Phylogenomics Resolves The Timing And Pattern Of Insect Evolution. - Supplementary File Archives - This README was written in June 2014 For any questions regarding the nature of our data, please contact Bernhard Misof (b.misof.zfmk AT uni-bonn.de) Misof et al. 2014: Phylogenomics resolves the timing and pattern of insect evolution. NOTE: In several files of these archives, some species names are different compared to the Supplementary Online Material and the original publication due to identification updates. The names in the publication are those which are valid. Here we provide a dictionary to accommodate these identification/name updates. Name in analyses files (outdated) Name in Suppl. Material Online/Manuscript (up to date) Explanation Sminthurus_vir_nig Sminthurus viridis Sample contains S. viridis and S. nigromaculatus. It is not clear whether S. nigromaculatus is a valid species or a synonym. Therefore, we consider this as S. viridis, submitted to NCBI as S. viridis. Pogonognathellus_lon_fla Pogonognathellus spp. Species mixture of P. longicornis and flavescens, listed as Pogonognathellus spp., submitted to NCBI as Pogonognathellus sp. Cheumatopsyche_sp Annulipalpia chimera Accidental mixture of 2 species both belonging to monophyletic Annulipalpia; listed as Annulipalpia chimera, submitted to NCBI as Annulipalpia sp. Hydroptilidae_sp Hydroptila spp. Species mixture of H. actia and H. argosa, listed as Hydroptila spp., submitted to NCBI as Hydroptila sp. AD-2013.

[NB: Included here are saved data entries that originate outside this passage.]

Lemma query_gpu_gives c i p : platform_with unlinked [c] p -> Z.of_nat (length (devices_ p)) < MaxDevices -> i < MaxGpusPerChain ->
  gives (queried unlinked c p) (query_gpu c i p).
Proof.
  intros Hp Hlen Hi. destruct (chain_there _ _ _ Hp) as [l Hl]. unfold query_gpu, get_chain. eapply gives_deref; [done|].
  apply gives_call. intros vendor. case_match; [|by apply gives_ret].
  eapply (gives_bind (fun _ => True)); [intros w; exists tt, w; unfold massert; by rewrite (proj2 (Z.ltb_lt _ _))|]. intros _ _.
  unfold Device_Create, get_chain. eapply (gives_bind (fun r => r = (InitializationFailed, 0, p) \/
    exists ctx info, r = (Success, pl_next p, pl_new_device (mkSharedDevice ctx c i info) p))).
  { eapply gives_deref; [done|]. apply gives_call. intros [ctx info]. case_match; [apply gives_ret; by left|].
    apply gives_call. intros ok. destruct ok; cbn [negb]; [apply gives_ret; right; by exists ctx, info|].
    apply gives_call. intros _. apply gives_ret. by left. }
  intros r [-> | (ctx & info & ->)]; cbv beta iota.
  { change (ErrorCode_ok InitializationFailed) with false. apply gives_ret. by split_and!. }
  change (ErrorCode_ok Success) with true. unfold get_shared. cbn [pl_devices pl_set_chains pl_set_lists pl_new_device].
  eapply gives_deref; [apply lookup_insert_eq|]. apply gives_call. intros _. apply gives_ret. split; [|split; [done|by intros []]].
  exact (alter_chain_ok _ _ _ _ _ (new_device_ok _ c ctx i info p Hp Hlen)).
Qed.

Lemma chain_count_gives ctx :
  gives (fun n => n <= if unlinked then 1 else MaxGpusPerChain) (kcall_ (ChainContext_NumChainedGpus ctx) : M K Z).
Proof using Hs. eapply gives_mono; [apply gives_kcall|]. intros n [k ->]. apply gpus_bound. Qed.

(** From the device [i] on. Unlinked the loop ends after the first. *)
Lemma query_linked_gives c fuel : forall i code p, platform_with unlinked [c] p -> 0 <= i -> i + Z.of_nat fuel = 5 ->
  gives (fun r => platform_with unlinked [c] r.2 /\ lda_chain_list_ r.2 = lda_chain_list_ p /\
    (unlinked = true -> r = (code, p) \/ i = 0 /\ (r.1 <> Success -> devices_ r.2 = devices_ p /\ pl_devices r.2 = pl_devices p)))
    (query_linked fuel c i code p).
Proof using Hs.
  induction fuel as [|fuel IH]; intros i code p Hp Hi Hf; destruct (chain_there _ _ _ Hp) as [l Hl]; cbn [query_linked];
    unfold get_chain at 1; (eapply gives_deref; [done|]); (eapply gives_bind; [apply chain_count_gives|]); intros n Hn; cbv beta in Hn;
    assert (n <= MaxGpusPerChain) as Hn4 by (unfold MaxGpusPerChain in *; destruct unlinked; lia); unfold MaxGpusPerChain in Hn4.
  { rewrite (proj2 (Z.ltb_ge i n)) by lia. apply gives_ret. split_and!; try done. by left. }
  destruct (Z.ltb_spec i n) as [Hin|]; cbn [andb]; [|apply gives_ret; split_and!; try done; by left].
  destruct (ErrorCode_ok code); [|apply gives_ret; split_and!; try done; by left].
  assert (unlinked = true -> i = 0) as Hi0 by (intros ->; lia).
  destruct (Z.leb_spec MaxDevices (Z.of_nat (length (devices_ p)))).
  { apply gives_ret. split_and!; try done. intros Hu. right. by auto. }
  eapply gives_bind; [apply query_gpu_gives; [done|done|unfold MaxGpusPerChain; lia]|]. intros [code1 p1] (Hp1 & E1 & Hq). cbn [fst snd] in *.
  eapply gives_mono; [apply IH; [done|lia|lia]|]. intros r (Hr & E & Hu). split_and!; [done|congruence|].
  intros Hu'. right. split; [by auto|]. destruct (Hu Hu') as [-> | [? _]]; [by auto|lia].
Qed.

Eriocrania_subpurpurella Dyseriocrania subpurpurella Changed to valid name Dyseriocrania subpurpurella. Parides_arcas Parides eurimedes Changed to valid name Parides eurimedes. Trichocera_fuscata Trichocera saltator Changed to valid name Trichocera saltator. Cryptocercus_sp Cryptocercus wrighti Identified as Cryptocercus wrighti during the analyses process. Nannochorista_sp Nannochorista philpotti Identified as Nannochorista philpotti during the analyses process. Baetis pumilus Baetis sp. Identification not possible, changed to Baetis sp. Dichochrysa prasina Pseudomallada prasinus Changed to valid name Pseudomallada prasinus. MATERIALS AND METHODS Supplementary Archive 1. Directory including the ortholog set including 1,478 ortholog groups of the 12 reference species: alignments (FASTA format) serving as input for the profile Hidden Markov Models (phmms), generated phmms, and BLAST databases generated from the official gene sets for the reciprocal BLAST search (= ready to use for HaMStRad). Supplementary_Archive_1.tar.gz [236 MB] Supplementary Archive 2. Directory including (refined) multiple sequence alignments (MSAs) (not masked) of 1,478 ortholog groups (OGs) on amino acid level and corresponding nucleotide MSAs after removal of outliers. Supplementary_Archive_2.tar.gz [110 MB] Supplementary Archive 3. Directories including coordinates of the annotated Pfam-A and Pfam-B domains on amino acid (Pfam_coordinates_aa/) and on nucleotide level (Pfam_coordinates_nuc/) for each gene separately (amino acid level: *.aa_coords.txt; nucleotide level: *.nuc_coords.txt). Supplementary_Archive_3.tar.gz [399 KB] Supplementary Archive 4. Directory including MSAs of 85 meta-partitions (PHYLIP format) extracted from supermatrix C and used for estimating divergence times. File S4. Models for the analyses with BEAST v1.8 (supermatrix C).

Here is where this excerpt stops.